> **Problem requirements**
Go through the entries below and print, exactly, the lines starting at the one with "(** ** BoutReal" and ending at the one with "statement divides by", keeping both ends and no others.

[Start of Attachment]

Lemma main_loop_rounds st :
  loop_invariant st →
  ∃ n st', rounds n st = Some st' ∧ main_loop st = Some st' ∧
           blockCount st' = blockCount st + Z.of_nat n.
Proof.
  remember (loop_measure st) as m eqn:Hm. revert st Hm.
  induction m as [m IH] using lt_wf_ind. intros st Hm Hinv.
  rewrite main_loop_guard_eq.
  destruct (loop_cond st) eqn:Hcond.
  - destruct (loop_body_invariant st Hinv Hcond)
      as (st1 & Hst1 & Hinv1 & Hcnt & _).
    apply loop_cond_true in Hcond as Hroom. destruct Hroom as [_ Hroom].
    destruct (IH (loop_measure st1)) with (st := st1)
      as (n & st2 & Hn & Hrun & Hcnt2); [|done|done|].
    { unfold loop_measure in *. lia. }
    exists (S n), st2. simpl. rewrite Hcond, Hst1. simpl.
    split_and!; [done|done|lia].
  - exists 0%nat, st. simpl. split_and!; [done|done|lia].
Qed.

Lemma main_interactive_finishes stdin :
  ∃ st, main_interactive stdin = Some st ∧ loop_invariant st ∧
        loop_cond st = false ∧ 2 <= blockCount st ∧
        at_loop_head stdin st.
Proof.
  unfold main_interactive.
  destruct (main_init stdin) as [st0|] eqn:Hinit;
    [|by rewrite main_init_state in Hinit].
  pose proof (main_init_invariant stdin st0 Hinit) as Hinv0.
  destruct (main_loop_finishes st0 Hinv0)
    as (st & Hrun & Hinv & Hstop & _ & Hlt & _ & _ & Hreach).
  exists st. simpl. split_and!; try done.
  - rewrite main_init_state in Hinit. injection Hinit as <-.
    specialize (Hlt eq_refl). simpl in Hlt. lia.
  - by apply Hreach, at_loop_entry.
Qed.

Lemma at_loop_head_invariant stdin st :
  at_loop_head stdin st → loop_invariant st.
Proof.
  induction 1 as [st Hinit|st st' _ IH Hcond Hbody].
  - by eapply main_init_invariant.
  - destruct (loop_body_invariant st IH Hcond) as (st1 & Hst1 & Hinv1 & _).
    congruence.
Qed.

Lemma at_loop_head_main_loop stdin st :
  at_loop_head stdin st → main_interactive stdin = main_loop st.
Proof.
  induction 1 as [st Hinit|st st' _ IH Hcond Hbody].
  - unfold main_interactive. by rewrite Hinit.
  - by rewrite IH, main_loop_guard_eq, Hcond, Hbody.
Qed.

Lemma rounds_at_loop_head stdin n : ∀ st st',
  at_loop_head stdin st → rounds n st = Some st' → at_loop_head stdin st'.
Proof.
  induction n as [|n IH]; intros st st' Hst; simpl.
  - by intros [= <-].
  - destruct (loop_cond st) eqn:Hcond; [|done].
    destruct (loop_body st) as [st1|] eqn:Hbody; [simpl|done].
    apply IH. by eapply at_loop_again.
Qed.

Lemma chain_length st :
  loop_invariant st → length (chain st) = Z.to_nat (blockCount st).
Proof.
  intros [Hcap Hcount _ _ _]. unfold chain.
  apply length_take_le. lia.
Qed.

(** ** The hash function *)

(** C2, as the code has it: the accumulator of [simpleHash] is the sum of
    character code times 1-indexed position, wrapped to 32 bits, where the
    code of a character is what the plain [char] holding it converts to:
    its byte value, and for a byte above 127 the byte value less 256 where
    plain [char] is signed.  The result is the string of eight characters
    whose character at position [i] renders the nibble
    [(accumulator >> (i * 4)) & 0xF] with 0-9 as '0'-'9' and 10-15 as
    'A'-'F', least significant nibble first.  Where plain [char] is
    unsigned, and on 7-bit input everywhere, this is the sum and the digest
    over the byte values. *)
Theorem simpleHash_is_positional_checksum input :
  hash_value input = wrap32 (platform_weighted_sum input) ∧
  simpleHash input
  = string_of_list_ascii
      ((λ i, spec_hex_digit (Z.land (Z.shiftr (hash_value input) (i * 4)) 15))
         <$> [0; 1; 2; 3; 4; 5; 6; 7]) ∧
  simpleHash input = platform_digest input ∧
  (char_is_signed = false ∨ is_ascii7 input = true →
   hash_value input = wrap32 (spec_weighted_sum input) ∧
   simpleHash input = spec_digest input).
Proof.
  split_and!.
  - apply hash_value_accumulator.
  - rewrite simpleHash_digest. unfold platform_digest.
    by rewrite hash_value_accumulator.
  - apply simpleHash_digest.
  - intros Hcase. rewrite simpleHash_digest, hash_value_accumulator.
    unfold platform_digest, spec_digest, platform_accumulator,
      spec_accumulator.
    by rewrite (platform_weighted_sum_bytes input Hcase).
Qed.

[End of Attachment]
[Start of Attachment]

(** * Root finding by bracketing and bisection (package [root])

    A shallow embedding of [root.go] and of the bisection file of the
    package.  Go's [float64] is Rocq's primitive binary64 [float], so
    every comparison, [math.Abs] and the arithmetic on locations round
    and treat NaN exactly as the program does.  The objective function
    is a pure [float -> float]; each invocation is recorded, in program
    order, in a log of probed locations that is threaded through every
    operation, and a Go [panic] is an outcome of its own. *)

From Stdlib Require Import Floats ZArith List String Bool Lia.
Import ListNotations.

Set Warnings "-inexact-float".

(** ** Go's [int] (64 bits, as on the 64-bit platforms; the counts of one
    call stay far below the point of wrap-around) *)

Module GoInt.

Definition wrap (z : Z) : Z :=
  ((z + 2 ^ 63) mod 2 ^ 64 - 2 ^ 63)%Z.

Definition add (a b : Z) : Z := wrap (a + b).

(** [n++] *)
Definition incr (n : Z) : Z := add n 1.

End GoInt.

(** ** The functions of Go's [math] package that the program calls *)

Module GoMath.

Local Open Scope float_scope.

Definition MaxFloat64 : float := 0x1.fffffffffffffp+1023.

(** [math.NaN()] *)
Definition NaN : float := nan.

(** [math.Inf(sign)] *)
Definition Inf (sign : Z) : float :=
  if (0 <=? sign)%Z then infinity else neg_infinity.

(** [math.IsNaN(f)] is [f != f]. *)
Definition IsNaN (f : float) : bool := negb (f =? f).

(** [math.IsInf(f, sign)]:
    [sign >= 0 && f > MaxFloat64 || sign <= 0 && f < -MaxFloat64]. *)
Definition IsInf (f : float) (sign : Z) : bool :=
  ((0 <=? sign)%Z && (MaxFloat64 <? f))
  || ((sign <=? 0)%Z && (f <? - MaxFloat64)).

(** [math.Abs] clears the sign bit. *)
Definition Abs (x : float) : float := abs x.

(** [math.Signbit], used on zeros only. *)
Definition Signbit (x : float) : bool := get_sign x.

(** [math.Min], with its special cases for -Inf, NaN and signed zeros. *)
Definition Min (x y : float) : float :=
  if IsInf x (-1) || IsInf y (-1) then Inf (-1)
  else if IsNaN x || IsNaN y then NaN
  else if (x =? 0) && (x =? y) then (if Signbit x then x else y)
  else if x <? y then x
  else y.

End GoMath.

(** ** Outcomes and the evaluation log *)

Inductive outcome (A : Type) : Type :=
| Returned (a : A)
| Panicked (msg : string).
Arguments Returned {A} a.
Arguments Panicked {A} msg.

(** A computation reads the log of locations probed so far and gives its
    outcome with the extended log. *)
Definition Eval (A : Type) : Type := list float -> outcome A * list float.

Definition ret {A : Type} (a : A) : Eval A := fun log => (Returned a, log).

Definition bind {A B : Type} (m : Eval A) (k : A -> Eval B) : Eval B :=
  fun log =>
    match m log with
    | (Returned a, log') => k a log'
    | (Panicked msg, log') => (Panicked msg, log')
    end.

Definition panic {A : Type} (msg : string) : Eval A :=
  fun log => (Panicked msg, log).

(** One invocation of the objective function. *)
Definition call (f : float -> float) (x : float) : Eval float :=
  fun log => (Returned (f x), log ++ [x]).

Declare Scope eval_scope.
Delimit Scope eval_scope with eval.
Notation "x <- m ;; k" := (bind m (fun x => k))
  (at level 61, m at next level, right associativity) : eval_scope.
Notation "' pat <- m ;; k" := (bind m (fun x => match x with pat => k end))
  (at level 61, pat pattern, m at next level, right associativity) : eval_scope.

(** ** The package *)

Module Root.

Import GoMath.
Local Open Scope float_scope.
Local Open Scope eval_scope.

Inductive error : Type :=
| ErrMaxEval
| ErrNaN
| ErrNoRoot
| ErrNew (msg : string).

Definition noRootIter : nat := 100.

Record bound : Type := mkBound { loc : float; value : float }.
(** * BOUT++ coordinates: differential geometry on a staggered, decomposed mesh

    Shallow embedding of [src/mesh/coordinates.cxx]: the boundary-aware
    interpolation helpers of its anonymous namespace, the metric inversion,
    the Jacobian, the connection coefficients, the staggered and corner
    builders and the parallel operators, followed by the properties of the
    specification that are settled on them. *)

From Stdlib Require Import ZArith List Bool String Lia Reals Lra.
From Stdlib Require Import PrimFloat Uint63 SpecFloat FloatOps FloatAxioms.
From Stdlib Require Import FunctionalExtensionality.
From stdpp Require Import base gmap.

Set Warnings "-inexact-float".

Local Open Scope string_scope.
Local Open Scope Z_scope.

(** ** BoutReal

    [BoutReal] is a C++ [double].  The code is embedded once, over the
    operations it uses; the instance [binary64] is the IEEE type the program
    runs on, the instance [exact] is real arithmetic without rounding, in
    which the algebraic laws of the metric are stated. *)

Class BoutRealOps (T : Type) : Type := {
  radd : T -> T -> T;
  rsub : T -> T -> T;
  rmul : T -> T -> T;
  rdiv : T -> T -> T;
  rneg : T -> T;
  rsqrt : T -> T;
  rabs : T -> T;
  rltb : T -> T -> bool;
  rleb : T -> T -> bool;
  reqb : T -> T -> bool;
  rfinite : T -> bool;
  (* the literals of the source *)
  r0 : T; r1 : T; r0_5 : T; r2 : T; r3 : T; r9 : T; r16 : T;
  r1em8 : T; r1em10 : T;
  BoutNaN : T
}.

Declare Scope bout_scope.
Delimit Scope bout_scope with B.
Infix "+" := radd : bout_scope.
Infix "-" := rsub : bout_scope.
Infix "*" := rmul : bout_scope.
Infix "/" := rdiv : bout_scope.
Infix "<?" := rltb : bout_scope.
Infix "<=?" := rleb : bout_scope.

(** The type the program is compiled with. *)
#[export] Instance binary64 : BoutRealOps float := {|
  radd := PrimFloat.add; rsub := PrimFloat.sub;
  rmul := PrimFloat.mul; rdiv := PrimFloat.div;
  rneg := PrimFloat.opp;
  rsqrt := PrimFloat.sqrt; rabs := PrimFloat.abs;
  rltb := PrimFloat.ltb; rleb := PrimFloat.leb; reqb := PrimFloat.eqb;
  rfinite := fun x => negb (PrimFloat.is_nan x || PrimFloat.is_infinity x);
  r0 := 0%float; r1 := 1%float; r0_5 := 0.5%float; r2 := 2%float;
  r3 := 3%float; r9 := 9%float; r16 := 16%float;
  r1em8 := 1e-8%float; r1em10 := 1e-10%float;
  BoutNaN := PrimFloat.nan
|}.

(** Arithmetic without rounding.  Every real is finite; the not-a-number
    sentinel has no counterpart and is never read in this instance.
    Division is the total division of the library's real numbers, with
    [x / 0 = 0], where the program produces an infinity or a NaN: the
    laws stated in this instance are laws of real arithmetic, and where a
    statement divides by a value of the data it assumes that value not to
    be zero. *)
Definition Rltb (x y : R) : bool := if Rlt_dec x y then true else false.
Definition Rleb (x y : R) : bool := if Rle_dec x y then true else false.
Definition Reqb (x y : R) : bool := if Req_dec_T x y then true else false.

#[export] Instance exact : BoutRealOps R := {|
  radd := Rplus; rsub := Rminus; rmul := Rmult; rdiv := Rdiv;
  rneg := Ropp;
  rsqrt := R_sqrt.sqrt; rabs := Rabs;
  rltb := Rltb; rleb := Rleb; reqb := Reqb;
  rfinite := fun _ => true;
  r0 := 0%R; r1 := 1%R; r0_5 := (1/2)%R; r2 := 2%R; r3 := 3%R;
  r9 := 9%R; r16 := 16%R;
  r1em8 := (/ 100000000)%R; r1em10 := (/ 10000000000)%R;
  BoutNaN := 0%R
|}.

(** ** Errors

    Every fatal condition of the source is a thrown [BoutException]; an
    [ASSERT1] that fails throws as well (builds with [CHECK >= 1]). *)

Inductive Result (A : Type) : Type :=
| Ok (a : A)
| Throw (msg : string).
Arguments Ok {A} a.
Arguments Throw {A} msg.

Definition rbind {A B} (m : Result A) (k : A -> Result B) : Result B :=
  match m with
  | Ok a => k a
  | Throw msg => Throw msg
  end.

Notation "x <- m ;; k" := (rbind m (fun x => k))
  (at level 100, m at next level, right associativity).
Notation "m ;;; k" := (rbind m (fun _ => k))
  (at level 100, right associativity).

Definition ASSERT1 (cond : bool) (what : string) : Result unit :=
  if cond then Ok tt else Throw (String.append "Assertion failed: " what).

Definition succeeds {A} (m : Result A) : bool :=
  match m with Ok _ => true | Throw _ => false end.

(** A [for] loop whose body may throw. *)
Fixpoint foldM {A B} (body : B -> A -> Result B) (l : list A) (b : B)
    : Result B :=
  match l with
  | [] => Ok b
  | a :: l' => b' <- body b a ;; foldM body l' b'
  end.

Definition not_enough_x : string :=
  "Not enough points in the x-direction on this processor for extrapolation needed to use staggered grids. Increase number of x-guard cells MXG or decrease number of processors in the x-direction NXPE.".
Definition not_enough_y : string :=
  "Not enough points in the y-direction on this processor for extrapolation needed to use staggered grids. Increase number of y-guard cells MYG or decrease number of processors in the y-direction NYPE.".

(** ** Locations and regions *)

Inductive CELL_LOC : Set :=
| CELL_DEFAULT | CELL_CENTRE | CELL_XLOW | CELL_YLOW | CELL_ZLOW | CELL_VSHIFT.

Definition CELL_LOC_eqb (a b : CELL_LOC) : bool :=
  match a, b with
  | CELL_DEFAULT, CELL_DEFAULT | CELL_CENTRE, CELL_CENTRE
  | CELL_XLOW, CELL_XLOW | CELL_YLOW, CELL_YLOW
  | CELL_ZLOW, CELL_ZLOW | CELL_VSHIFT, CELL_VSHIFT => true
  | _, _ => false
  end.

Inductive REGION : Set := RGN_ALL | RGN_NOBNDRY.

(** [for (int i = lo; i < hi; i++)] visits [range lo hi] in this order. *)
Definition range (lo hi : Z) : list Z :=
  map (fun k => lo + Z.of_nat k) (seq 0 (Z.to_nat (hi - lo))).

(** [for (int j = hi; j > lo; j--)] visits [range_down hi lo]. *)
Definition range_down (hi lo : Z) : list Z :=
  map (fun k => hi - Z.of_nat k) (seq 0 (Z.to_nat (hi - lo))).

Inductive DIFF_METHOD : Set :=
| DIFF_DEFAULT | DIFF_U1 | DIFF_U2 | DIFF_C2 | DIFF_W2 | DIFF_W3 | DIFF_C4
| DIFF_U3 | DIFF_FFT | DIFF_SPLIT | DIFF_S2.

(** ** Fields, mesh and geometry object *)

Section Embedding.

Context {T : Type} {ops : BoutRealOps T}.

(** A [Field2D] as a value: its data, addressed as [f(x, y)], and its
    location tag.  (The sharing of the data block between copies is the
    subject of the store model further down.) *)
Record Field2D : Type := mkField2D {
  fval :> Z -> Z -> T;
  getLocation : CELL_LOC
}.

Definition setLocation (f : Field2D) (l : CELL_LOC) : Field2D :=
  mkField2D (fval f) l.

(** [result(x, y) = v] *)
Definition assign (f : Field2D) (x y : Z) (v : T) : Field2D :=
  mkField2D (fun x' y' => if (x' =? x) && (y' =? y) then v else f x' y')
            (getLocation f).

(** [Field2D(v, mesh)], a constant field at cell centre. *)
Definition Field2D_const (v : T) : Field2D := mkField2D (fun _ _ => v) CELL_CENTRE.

[End of Attachment]
[Start of Attachment]

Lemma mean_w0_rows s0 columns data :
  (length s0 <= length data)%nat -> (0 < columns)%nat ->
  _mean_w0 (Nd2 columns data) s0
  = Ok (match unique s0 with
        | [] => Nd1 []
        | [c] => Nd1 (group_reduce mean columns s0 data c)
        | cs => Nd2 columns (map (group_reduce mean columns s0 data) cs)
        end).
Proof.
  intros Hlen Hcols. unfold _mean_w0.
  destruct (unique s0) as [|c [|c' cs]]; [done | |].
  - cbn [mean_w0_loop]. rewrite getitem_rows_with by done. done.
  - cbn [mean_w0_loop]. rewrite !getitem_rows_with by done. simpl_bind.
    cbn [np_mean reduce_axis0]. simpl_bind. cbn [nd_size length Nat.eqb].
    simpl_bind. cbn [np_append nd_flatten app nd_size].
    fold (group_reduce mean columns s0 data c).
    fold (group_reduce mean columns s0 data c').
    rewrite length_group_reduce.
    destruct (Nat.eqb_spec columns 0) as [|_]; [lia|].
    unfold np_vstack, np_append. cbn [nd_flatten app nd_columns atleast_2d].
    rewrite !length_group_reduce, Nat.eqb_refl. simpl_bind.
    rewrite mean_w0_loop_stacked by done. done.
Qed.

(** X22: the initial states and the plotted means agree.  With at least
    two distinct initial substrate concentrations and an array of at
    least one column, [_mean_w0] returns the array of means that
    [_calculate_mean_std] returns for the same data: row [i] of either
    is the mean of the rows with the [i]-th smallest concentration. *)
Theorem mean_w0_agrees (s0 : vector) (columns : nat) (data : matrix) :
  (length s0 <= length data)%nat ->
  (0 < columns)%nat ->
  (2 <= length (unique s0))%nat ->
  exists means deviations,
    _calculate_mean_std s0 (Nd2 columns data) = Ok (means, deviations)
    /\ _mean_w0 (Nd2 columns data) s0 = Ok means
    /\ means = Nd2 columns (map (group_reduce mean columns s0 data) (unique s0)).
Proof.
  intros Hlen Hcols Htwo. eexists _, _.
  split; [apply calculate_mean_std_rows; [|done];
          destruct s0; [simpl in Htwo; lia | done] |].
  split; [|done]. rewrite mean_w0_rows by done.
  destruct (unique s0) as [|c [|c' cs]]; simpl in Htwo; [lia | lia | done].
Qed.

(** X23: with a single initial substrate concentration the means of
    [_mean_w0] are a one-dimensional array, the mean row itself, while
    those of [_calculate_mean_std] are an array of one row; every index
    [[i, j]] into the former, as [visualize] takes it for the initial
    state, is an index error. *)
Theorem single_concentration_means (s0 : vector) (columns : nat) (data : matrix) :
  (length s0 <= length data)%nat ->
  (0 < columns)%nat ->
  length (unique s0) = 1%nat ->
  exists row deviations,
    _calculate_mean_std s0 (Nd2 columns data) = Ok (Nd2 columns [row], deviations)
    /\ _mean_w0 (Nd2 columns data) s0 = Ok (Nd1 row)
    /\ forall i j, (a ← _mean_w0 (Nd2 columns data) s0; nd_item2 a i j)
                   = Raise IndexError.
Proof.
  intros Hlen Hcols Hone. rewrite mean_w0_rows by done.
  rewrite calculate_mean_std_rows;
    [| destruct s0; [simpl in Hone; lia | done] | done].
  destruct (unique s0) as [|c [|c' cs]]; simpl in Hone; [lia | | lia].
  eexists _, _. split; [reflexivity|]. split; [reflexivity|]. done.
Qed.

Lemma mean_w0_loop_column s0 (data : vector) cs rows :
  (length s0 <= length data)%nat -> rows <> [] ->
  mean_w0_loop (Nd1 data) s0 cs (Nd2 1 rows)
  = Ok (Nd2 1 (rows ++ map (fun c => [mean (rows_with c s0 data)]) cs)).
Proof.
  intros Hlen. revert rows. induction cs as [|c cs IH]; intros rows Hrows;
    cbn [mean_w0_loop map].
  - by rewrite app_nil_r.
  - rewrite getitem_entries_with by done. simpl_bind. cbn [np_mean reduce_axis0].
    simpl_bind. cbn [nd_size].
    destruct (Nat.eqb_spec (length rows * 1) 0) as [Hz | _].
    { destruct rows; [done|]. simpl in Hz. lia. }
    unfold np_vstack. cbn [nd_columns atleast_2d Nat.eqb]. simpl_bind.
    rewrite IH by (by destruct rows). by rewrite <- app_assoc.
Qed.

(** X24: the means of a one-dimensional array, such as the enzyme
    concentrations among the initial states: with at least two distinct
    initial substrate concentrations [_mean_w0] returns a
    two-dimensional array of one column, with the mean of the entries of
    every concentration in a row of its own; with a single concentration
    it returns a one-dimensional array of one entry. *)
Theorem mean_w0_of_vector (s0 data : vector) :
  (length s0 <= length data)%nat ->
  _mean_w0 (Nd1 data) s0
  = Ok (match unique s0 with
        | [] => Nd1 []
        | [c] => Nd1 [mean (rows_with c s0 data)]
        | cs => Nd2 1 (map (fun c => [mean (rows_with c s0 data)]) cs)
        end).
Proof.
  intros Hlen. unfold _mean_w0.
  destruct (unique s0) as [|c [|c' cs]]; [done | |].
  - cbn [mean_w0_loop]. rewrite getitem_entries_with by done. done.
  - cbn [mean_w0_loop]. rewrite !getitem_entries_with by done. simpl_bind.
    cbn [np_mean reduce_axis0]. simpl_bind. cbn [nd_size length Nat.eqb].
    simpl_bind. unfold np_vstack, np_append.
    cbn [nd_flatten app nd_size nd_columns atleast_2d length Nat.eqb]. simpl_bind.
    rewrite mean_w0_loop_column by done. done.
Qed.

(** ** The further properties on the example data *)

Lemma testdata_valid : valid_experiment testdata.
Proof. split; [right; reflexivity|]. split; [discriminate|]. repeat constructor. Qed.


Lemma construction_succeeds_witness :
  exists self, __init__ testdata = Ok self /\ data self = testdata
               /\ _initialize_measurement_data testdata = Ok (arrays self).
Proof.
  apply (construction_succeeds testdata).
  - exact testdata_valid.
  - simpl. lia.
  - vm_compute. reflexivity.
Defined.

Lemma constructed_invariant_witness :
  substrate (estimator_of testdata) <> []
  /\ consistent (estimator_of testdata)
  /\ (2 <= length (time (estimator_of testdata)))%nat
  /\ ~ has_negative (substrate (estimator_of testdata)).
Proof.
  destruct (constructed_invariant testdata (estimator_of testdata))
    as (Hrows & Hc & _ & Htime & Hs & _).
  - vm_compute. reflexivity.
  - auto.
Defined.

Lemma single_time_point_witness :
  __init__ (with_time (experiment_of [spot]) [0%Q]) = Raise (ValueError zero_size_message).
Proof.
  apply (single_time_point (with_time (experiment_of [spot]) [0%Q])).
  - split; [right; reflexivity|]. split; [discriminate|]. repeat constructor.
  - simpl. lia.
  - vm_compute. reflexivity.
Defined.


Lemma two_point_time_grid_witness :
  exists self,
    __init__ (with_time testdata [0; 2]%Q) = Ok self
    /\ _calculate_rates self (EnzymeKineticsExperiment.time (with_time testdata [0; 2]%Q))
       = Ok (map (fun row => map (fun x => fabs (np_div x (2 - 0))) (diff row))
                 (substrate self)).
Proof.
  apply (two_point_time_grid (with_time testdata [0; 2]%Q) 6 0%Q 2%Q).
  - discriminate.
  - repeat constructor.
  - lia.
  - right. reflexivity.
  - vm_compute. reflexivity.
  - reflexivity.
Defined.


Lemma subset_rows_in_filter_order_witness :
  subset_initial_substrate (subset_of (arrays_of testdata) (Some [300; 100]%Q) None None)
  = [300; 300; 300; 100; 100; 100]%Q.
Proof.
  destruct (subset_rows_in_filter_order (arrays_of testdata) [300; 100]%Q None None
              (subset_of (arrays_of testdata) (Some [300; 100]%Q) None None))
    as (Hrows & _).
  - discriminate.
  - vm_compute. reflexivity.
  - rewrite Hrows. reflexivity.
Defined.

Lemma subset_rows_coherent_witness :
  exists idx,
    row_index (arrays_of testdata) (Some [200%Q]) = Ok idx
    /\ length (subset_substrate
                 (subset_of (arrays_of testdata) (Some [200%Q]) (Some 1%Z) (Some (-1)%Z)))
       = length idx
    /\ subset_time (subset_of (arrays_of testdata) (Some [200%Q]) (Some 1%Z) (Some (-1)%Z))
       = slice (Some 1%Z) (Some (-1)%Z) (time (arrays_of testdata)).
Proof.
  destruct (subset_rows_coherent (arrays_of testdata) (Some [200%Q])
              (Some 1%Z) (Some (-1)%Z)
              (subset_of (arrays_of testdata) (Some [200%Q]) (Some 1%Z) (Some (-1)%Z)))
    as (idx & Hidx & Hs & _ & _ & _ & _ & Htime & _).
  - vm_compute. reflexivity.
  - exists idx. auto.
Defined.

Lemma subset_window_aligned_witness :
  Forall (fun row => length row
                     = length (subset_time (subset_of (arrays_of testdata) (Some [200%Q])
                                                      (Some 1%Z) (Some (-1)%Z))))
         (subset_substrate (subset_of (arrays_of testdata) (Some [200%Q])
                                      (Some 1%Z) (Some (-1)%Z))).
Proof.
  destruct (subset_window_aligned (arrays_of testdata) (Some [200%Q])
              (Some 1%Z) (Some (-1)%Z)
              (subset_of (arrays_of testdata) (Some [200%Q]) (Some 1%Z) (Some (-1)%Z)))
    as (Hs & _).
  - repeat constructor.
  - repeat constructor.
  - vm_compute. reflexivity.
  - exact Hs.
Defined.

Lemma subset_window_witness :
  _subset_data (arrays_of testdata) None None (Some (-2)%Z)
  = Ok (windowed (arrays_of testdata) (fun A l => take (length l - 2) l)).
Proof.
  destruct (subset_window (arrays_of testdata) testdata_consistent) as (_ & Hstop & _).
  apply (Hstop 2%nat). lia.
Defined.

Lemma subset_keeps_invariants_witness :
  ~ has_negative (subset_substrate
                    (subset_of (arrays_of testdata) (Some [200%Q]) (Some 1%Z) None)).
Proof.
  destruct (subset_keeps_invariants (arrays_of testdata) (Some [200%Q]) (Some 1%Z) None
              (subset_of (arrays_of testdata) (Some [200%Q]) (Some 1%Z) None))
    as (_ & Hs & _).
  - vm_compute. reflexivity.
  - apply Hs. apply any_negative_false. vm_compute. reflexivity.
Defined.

[End of Attachment]

> **Result for this exercise**
(** ** BoutReal

    [BoutReal] is a C++ [double].  The code is embedded once, over the
    operations it uses; the instance [binary64] is the IEEE type the program
    runs on, the instance [exact] is real arithmetic without rounding, in
    which the algebraic laws of the metric are stated. *)

Class BoutRealOps (T : Type) : Type := {
  radd : T -> T -> T;
  rsub : T -> T -> T;
  rmul : T -> T -> T;
  rdiv : T -> T -> T;
  rneg : T -> T;
  rsqrt : T -> T;
  rabs : T -> T;
  rltb : T -> T -> bool;
  rleb : T -> T -> bool;
  reqb : T -> T -> bool;
  rfinite : T -> bool;
  (* the literals of the source *)
  r0 : T; r1 : T; r0_5 : T; r2 : T; r3 : T; r9 : T; r16 : T;
  r1em8 : T; r1em10 : T;
  BoutNaN : T
}.

Declare Scope bout_scope.
Delimit Scope bout_scope with B.
Infix "+" := radd : bout_scope.
Infix "-" := rsub : bout_scope.
Infix "*" := rmul : bout_scope.
Infix "/" := rdiv : bout_scope.
Infix "<?" := rltb : bout_scope.
Infix "<=?" := rleb : bout_scope.

(** The type the program is compiled with. *)
#[export] Instance binary64 : BoutRealOps float := {|
  radd := PrimFloat.add; rsub := PrimFloat.sub;
  rmul := PrimFloat.mul; rdiv := PrimFloat.div;
  rneg := PrimFloat.opp;
  rsqrt := PrimFloat.sqrt; rabs := PrimFloat.abs;
  rltb := PrimFloat.ltb; rleb := PrimFloat.leb; reqb := PrimFloat.eqb;
  rfinite := fun x => negb (PrimFloat.is_nan x || PrimFloat.is_infinity x);
  r0 := 0%float; r1 := 1%float; r0_5 := 0.5%float; r2 := 2%float;
  r3 := 3%float; r9 := 9%float; r16 := 16%float;
  r1em8 := 1e-8%float; r1em10 := 1e-10%float;
  BoutNaN := PrimFloat.nan
|}.

(** Arithmetic without rounding.  Every real is finite; the not-a-number
    sentinel has no counterpart and is never read in this instance.
    Division is the total division of the library's real numbers, with
    [x / 0 = 0], where the program produces an infinity or a NaN: the
    laws stated in this instance are laws of real arithmetic, and where a
    statement divides by a value of the data it assumes that value not to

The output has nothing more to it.